Your instructions:
Beginning with the first line below, please restate each line exactly, down to and including the line containing "Lemma insertByKey_sorted (x".

Segment Start: Data excerpts

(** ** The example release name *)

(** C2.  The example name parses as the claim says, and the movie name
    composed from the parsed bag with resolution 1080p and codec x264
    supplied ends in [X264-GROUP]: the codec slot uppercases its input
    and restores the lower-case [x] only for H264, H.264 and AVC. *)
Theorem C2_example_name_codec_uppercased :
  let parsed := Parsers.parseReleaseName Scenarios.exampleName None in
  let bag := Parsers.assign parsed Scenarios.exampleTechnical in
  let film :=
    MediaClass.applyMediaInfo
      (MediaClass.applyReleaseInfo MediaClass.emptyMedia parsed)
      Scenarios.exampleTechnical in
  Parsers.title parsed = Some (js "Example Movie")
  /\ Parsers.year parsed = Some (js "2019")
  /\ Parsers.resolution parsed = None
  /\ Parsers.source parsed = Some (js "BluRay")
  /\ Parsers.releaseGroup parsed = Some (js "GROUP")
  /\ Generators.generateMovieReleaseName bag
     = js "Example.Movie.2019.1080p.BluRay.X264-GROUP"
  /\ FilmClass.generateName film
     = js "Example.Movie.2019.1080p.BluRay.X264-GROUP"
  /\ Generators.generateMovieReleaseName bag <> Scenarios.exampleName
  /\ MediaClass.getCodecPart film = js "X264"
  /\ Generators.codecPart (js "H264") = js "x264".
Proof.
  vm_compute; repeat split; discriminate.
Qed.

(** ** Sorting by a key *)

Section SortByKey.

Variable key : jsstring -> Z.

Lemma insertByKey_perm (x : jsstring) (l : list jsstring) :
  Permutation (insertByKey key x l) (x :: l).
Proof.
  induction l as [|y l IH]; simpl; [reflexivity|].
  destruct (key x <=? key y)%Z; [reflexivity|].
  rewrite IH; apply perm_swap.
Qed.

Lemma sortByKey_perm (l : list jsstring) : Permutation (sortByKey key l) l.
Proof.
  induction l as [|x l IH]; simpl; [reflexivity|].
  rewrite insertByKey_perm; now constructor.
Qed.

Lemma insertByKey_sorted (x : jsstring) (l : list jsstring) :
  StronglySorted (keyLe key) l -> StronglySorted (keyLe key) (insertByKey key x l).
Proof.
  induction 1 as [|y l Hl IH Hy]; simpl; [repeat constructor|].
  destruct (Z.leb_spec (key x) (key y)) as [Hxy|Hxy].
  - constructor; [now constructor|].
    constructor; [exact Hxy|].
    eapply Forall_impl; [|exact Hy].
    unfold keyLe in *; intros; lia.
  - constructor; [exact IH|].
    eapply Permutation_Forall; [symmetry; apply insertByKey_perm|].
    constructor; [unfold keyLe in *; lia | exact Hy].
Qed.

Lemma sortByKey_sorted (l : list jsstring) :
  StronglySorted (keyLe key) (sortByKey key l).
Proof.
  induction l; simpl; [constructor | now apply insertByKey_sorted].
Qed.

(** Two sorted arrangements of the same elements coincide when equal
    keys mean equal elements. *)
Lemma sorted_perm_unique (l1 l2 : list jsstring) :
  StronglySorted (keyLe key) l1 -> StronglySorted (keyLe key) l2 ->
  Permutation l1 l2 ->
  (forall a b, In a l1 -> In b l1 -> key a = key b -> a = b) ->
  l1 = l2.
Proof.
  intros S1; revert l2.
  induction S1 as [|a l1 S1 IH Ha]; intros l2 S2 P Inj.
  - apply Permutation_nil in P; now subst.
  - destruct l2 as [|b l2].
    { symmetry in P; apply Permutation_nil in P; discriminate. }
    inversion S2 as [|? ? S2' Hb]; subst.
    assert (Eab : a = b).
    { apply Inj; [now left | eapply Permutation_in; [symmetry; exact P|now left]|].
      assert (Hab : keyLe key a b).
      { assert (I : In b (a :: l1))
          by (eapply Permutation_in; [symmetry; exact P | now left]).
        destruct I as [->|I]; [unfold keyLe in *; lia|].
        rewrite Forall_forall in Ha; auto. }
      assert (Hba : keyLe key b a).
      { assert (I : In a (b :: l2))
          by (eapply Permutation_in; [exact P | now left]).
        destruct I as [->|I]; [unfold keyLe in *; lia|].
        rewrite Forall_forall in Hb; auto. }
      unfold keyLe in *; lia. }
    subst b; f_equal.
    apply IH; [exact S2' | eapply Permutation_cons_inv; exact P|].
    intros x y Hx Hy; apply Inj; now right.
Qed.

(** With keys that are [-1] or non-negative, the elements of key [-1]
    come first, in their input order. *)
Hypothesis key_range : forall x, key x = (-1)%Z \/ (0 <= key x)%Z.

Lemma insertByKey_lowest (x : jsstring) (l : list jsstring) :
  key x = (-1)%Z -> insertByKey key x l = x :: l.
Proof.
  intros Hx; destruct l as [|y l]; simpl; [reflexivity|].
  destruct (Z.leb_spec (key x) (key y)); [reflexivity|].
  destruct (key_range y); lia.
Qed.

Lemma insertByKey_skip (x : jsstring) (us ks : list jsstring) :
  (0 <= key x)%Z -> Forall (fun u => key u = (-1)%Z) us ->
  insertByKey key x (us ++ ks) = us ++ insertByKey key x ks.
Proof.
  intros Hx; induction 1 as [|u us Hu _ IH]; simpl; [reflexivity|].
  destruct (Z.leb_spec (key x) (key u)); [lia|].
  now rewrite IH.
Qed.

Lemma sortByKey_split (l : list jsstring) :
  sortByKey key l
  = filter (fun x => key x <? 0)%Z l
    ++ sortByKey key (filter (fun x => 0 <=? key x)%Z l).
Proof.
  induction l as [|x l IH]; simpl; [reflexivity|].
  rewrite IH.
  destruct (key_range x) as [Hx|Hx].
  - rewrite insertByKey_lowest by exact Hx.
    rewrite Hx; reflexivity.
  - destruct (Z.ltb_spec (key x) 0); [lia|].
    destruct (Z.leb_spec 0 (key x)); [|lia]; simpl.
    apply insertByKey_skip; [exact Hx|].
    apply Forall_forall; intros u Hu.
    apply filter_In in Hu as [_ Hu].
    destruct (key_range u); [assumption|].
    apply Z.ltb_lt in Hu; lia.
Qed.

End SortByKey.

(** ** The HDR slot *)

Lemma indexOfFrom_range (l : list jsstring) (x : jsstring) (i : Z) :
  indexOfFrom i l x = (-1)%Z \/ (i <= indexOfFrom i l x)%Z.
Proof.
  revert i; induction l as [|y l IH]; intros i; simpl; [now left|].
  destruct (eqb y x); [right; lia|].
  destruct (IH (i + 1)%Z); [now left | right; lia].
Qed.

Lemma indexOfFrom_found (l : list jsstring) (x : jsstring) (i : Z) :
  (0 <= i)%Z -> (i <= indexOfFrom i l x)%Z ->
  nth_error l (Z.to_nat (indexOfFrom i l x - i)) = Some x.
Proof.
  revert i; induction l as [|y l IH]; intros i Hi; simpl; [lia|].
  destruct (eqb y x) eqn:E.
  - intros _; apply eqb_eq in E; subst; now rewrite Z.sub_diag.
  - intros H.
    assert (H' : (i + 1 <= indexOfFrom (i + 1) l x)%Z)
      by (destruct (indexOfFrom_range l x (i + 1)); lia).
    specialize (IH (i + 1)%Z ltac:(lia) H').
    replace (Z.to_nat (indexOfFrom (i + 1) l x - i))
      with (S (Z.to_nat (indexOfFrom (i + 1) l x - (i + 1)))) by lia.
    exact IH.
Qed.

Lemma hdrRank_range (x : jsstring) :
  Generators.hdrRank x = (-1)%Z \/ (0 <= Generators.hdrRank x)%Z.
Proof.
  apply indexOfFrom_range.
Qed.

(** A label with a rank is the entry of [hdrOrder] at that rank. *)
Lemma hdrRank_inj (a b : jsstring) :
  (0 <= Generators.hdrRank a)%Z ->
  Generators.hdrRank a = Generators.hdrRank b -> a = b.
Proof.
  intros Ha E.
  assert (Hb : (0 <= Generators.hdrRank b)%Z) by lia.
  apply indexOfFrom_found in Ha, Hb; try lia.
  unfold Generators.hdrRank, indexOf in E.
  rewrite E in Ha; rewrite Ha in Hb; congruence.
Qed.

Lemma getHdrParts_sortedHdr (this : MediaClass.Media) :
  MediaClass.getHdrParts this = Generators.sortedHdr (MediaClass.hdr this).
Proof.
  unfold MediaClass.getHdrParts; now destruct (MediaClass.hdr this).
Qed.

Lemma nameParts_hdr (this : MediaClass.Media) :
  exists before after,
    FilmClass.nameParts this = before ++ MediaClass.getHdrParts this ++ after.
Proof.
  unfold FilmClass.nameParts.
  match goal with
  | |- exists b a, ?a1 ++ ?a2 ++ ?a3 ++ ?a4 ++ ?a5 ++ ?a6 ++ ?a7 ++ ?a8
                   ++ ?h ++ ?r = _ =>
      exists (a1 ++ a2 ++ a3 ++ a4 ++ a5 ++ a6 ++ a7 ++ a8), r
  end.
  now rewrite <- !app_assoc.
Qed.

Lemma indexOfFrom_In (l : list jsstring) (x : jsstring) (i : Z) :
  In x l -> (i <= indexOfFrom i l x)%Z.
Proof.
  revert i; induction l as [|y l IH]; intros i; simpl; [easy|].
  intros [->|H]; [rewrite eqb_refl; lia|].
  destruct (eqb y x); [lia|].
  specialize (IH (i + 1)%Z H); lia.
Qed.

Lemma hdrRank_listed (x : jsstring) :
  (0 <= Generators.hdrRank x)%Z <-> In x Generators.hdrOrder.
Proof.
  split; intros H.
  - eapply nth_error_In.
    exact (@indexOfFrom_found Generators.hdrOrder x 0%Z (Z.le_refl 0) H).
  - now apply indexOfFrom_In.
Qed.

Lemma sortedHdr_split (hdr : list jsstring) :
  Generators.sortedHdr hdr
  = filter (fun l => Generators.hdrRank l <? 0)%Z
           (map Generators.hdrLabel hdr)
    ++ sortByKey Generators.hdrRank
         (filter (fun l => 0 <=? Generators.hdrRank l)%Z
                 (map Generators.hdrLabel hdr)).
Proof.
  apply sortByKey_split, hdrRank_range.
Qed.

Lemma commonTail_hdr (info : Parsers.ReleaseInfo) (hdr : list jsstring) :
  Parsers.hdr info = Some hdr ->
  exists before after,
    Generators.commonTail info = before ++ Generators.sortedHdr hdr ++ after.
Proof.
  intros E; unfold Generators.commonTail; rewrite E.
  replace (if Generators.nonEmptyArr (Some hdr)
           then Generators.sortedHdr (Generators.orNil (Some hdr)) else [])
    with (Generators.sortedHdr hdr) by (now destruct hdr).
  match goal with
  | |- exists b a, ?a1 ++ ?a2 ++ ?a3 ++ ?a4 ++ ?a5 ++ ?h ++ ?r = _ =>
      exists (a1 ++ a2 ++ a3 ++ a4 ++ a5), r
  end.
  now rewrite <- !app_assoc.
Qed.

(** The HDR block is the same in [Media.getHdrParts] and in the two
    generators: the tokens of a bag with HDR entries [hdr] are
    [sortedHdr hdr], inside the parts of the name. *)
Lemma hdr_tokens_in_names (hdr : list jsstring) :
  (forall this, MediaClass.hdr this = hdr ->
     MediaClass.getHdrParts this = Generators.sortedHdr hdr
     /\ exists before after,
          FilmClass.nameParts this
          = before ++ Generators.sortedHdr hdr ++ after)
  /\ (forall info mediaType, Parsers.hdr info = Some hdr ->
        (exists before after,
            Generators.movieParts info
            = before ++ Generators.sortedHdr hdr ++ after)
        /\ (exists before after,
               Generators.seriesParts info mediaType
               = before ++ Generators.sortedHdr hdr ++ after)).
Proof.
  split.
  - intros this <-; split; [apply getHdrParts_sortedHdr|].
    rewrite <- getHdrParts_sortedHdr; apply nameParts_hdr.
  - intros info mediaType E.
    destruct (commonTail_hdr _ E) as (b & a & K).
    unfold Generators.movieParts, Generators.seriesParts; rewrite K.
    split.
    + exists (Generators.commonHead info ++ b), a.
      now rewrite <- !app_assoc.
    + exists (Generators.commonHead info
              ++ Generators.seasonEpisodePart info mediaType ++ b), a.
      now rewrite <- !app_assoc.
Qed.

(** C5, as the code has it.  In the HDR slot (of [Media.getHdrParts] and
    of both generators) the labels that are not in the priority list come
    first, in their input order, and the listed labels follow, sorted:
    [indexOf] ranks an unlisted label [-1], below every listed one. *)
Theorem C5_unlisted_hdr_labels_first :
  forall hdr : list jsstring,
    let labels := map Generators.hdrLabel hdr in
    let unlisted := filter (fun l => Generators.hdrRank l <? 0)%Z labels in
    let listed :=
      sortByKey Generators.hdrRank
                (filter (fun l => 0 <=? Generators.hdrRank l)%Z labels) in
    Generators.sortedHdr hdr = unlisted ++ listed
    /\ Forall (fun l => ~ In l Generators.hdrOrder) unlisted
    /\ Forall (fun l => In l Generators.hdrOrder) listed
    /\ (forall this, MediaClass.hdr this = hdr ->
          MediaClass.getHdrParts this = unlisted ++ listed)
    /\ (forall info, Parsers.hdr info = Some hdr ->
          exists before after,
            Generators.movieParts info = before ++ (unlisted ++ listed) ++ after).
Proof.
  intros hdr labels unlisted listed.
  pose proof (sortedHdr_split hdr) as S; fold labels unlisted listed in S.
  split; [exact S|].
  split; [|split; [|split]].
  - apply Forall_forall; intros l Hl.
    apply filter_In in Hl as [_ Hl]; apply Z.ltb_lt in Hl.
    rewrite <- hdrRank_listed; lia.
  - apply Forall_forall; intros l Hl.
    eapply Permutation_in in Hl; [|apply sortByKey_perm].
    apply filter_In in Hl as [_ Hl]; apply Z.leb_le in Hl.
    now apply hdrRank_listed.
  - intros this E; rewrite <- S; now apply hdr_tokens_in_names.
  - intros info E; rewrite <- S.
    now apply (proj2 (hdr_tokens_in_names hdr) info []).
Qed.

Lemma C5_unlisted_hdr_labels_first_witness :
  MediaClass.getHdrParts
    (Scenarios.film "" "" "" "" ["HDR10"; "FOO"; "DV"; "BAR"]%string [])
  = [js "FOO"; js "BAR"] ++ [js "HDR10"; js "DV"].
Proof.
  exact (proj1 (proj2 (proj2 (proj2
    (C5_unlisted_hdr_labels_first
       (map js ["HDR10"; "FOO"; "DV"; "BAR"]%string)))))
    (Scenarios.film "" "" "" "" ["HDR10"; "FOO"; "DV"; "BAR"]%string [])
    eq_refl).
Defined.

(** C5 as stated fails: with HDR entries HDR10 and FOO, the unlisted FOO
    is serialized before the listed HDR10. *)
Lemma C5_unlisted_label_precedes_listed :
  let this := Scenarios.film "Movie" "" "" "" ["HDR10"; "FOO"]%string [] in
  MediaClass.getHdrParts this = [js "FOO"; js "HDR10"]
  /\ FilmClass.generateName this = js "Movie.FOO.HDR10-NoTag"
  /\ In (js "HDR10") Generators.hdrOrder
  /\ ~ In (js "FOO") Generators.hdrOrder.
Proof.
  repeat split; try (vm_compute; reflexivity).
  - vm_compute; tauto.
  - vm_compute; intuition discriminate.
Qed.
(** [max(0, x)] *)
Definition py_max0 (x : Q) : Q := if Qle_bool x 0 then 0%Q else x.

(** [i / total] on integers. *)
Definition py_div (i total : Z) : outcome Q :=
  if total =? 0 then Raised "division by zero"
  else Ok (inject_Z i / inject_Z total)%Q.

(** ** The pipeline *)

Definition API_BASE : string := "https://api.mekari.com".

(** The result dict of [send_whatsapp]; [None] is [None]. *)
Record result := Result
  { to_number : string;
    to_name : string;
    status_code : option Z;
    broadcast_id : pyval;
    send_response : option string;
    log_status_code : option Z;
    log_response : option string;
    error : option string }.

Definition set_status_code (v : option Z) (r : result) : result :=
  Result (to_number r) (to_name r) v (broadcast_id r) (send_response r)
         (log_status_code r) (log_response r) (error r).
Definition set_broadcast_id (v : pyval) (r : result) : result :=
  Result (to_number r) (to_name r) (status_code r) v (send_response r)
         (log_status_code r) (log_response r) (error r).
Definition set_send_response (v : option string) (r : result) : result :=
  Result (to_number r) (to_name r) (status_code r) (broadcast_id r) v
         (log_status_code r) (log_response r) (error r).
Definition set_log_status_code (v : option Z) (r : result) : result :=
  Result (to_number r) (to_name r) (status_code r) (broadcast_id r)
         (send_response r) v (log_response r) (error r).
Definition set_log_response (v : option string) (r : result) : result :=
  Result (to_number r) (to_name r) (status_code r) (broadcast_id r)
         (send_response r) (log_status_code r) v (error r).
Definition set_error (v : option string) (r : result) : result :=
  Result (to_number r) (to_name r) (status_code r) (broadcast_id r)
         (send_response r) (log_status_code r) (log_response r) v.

Segment End: Data excerpts

Task answer:
(** ** The example release name *)

(** C2.  The example name parses as the claim says, and the movie name
    composed from the parsed bag with resolution 1080p and codec x264
    supplied ends in [X264-GROUP]: the codec slot uppercases its input
    and restores the lower-case [x] only for H264, H.264 and AVC. *)
Theorem C2_example_name_codec_uppercased :
  let parsed := Parsers.parseReleaseName Scenarios.exampleName None in
  let bag := Parsers.assign parsed Scenarios.exampleTechnical in
  let film :=
    MediaClass.applyMediaInfo
      (MediaClass.applyReleaseInfo MediaClass.emptyMedia parsed)
      Scenarios.exampleTechnical in
  Parsers.title parsed = Some (js "Example Movie")
  /\ Parsers.year parsed = Some (js "2019")
  /\ Parsers.resolution parsed = None
  /\ Parsers.source parsed = Some (js "BluRay")
  /\ Parsers.releaseGroup parsed = Some (js "GROUP")
  /\ Generators.generateMovieReleaseName bag
     = js "Example.Movie.2019.1080p.BluRay.X264-GROUP"
  /\ FilmClass.generateName film
     = js "Example.Movie.2019.1080p.BluRay.X264-GROUP"
  /\ Generators.generateMovieReleaseName bag <> Scenarios.exampleName
  /\ MediaClass.getCodecPart film = js "X264"
  /\ Generators.codecPart (js "H264") = js "x264".
Proof.
  vm_compute; repeat split; discriminate.
Qed.

(** ** Sorting by a key *)

Section SortByKey.

Variable key : jsstring -> Z.

Lemma insertByKey_perm (x : jsstring) (l : list jsstring) :
  Permutation (insertByKey key x l) (x :: l).
Proof.
  induction l as [|y l IH]; simpl; [reflexivity|].
  destruct (key x <=? key y)%Z; [reflexivity|].
  rewrite IH; apply perm_swap.
Qed.

Lemma sortByKey_perm (l : list jsstring) : Permutation (sortByKey key l) l.
Proof.
  induction l as [|x l IH]; simpl; [reflexivity|].
  rewrite insertByKey_perm; now constructor.
Qed.

Lemma insertByKey_sorted (x : jsstring) (l : list jsstring) :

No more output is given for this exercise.